(Saved data entries)
______

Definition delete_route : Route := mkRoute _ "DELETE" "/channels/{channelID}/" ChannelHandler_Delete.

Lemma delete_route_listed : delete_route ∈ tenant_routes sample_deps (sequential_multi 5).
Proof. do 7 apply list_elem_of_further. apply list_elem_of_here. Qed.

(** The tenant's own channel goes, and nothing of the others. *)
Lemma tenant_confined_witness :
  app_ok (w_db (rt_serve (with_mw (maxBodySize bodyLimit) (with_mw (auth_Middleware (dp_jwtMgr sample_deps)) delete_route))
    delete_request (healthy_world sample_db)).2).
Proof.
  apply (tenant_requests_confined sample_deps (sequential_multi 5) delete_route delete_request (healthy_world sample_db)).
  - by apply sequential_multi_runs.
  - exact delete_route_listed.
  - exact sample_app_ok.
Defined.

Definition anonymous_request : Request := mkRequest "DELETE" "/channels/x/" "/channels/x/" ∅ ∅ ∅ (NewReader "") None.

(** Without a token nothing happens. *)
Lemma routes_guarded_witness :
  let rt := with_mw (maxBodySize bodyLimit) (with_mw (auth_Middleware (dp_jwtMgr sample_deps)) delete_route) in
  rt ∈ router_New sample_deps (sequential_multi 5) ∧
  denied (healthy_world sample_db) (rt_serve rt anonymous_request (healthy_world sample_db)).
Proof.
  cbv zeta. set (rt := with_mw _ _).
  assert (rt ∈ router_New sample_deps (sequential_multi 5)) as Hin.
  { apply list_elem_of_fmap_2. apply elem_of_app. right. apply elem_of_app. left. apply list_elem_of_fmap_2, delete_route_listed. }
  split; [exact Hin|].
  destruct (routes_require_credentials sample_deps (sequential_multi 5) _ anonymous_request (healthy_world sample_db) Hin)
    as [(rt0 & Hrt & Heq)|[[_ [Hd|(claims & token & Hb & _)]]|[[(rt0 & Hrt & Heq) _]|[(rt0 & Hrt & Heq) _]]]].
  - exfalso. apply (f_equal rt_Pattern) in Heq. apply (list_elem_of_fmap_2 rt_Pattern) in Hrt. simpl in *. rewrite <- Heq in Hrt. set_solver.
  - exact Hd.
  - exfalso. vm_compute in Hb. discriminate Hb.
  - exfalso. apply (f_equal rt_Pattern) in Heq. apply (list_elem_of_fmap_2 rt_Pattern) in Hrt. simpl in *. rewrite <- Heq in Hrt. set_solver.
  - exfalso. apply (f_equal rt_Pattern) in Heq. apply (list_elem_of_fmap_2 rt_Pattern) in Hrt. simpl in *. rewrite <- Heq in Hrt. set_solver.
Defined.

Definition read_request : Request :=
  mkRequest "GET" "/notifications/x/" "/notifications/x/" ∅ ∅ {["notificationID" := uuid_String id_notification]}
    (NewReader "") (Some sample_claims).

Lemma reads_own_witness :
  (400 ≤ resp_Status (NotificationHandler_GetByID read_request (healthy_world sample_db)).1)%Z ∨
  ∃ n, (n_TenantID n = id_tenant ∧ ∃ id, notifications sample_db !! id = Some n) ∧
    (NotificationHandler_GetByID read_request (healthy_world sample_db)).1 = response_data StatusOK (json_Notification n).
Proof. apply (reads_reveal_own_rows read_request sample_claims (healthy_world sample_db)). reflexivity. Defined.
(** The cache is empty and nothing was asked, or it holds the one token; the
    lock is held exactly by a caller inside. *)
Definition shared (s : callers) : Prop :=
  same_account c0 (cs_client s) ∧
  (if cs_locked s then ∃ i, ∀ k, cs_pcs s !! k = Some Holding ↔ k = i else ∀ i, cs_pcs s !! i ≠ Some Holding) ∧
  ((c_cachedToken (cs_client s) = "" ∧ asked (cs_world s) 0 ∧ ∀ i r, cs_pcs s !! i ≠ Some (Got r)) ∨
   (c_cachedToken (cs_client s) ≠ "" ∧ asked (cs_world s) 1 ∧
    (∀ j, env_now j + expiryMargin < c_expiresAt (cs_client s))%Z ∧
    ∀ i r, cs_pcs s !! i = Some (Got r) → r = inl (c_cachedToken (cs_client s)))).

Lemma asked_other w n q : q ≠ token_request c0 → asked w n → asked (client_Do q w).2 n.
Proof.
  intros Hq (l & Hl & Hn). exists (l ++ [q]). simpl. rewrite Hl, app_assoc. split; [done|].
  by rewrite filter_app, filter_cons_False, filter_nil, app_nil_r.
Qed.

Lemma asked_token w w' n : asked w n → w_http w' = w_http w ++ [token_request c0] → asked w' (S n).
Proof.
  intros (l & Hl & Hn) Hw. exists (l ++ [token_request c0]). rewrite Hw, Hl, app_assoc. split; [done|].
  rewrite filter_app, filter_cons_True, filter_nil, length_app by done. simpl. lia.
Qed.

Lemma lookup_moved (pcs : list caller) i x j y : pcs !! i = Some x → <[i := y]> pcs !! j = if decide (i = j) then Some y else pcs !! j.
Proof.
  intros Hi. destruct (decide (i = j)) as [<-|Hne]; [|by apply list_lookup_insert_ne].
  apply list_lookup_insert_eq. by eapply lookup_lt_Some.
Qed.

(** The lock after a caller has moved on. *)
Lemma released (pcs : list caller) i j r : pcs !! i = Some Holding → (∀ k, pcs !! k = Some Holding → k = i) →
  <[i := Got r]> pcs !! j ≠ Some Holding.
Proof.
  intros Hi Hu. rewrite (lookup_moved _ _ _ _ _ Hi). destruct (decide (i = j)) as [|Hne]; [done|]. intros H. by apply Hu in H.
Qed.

______

Return the lines above precisely as they appear, beginning at the first line and ending at the line with "Definition anonymous_request : Request", and nothing after it.

Definition delete_route : Route := mkRoute _ "DELETE" "/channels/{channelID}/" ChannelHandler_Delete.

Lemma delete_route_listed : delete_route ∈ tenant_routes sample_deps (sequential_multi 5).
Proof. do 7 apply list_elem_of_further. apply list_elem_of_here. Qed.

(** The tenant's own channel goes, and nothing of the others. *)
Lemma tenant_confined_witness :
  app_ok (w_db (rt_serve (with_mw (maxBodySize bodyLimit) (with_mw (auth_Middleware (dp_jwtMgr sample_deps)) delete_route))
    delete_request (healthy_world sample_db)).2).
Proof.
  apply (tenant_requests_confined sample_deps (sequential_multi 5) delete_route delete_request (healthy_world sample_db)).
  - by apply sequential_multi_runs.
  - exact delete_route_listed.
  - exact sample_app_ok.
Defined.

Definition anonymous_request : Request := mkRequest "DELETE" "/channels/x/" "/channels/x/" ∅ ∅ ∅ (NewReader "") None.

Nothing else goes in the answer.